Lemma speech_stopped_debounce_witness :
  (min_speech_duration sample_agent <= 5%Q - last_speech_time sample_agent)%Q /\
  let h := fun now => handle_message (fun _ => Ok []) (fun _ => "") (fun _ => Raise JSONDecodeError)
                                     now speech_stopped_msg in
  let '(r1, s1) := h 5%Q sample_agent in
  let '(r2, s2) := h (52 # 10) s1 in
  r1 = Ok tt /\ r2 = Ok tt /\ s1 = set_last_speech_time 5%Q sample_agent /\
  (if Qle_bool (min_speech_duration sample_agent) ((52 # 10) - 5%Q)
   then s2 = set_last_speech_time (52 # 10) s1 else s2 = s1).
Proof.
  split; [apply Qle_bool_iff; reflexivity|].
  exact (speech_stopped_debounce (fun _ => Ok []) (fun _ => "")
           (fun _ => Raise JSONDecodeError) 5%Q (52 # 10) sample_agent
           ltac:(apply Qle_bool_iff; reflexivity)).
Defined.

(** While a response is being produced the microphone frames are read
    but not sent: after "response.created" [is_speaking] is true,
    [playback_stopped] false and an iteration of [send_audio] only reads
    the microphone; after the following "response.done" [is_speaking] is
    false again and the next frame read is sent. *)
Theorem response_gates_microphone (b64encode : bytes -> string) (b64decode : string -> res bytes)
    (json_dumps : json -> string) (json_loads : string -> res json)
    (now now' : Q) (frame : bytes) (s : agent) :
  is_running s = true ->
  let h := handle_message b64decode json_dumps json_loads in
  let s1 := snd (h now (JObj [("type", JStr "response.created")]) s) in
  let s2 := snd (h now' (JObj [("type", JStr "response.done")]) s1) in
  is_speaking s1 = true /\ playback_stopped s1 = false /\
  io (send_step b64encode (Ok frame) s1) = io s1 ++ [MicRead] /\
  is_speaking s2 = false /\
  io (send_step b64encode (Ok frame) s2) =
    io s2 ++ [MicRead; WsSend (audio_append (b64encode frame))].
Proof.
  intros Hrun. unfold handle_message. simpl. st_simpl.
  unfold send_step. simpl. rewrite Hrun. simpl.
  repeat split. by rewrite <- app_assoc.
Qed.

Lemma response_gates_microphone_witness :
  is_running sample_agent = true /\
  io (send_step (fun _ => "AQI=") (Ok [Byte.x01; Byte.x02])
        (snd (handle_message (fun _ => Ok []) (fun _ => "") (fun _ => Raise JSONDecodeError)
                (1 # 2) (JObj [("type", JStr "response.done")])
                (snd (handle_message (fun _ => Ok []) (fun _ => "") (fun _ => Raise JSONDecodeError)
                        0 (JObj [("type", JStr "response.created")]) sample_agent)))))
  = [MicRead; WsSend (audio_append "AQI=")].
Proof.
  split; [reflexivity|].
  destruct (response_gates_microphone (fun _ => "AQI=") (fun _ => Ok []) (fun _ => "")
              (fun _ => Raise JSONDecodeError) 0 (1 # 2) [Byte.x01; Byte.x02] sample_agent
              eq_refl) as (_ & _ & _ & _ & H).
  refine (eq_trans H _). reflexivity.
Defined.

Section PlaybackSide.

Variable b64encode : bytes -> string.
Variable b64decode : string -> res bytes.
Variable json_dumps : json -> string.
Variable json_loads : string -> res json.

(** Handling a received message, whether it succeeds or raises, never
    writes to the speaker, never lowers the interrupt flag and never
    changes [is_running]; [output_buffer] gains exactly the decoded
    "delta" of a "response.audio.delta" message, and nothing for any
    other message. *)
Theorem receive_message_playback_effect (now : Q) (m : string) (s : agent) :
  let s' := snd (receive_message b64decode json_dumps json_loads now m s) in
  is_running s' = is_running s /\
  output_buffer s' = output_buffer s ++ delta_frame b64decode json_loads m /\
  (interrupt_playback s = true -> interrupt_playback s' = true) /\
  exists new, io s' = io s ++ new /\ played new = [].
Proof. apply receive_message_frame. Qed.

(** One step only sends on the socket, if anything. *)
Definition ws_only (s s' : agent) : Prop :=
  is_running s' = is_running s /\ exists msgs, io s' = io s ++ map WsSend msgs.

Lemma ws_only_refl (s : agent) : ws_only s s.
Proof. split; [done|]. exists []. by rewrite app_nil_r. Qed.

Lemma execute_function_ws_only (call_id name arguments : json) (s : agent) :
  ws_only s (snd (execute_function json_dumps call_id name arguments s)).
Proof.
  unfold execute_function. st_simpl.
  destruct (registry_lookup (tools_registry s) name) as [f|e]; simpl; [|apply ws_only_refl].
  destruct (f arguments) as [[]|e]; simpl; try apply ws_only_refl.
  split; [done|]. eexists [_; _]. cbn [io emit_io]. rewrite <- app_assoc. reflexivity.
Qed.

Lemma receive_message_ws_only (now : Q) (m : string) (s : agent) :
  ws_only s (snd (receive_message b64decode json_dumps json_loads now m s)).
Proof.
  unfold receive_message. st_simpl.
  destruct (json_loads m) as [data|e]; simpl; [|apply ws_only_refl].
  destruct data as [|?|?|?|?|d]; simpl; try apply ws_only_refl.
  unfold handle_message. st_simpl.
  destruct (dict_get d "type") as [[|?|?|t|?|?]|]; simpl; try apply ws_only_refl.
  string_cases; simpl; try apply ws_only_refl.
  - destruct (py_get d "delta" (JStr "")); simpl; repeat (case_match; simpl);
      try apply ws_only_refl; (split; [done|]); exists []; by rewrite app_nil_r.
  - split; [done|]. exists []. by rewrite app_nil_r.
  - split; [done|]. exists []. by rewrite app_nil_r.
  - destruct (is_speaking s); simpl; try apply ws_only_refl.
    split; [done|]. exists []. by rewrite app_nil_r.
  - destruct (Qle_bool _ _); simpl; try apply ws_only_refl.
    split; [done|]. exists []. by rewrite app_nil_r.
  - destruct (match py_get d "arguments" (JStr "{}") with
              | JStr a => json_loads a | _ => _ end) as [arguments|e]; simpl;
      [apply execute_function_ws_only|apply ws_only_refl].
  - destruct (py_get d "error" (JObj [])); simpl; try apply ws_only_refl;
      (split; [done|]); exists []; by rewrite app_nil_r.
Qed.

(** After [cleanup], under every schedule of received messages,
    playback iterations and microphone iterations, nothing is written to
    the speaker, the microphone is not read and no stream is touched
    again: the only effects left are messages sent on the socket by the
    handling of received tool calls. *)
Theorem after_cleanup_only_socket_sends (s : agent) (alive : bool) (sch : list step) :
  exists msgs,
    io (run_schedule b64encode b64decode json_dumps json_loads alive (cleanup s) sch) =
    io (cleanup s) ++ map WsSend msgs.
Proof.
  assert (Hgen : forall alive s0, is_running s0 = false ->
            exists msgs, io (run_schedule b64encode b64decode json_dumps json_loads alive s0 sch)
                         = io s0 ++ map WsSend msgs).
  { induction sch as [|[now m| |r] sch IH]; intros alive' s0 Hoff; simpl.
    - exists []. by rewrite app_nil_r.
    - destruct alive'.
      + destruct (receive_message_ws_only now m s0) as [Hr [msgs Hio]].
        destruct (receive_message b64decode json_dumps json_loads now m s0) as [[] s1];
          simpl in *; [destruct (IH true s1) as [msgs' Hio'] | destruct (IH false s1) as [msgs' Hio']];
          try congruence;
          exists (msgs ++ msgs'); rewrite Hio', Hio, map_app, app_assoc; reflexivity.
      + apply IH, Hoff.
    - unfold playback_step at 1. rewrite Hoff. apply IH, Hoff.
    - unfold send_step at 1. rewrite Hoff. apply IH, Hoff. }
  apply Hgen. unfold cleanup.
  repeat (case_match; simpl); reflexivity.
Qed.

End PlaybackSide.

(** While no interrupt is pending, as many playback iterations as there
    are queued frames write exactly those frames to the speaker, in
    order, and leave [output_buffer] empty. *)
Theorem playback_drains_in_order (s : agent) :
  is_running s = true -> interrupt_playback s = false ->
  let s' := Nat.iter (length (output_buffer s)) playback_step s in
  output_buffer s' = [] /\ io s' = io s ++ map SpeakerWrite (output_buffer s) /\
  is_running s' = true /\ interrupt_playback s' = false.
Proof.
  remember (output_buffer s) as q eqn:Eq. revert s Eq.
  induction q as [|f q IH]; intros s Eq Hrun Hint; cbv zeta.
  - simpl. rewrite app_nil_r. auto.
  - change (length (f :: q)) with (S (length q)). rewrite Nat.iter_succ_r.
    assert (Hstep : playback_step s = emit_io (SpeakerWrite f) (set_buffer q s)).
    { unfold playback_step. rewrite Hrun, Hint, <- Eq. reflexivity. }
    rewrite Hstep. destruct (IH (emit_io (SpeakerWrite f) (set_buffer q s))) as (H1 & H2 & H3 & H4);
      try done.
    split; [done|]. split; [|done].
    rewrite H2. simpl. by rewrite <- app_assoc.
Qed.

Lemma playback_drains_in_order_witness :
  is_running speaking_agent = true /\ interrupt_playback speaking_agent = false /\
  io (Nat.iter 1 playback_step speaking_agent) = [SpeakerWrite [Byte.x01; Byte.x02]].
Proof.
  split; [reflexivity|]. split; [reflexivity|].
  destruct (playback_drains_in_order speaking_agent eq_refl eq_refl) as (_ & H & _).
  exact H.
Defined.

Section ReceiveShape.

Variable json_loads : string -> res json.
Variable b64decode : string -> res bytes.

══════════════════════════════

-- Exercise --
Take the lines from the first line of the listing up to and including the line with "now speech_stopped_msg in" and give them again exactly.

-- Solved exercise --
Lemma speech_stopped_debounce_witness :
  (min_speech_duration sample_agent <= 5%Q - last_speech_time sample_agent)%Q /\
  let h := fun now => handle_message (fun _ => Ok []) (fun _ => "") (fun _ => Raise JSONDecodeError)
                                     now speech_stopped_msg in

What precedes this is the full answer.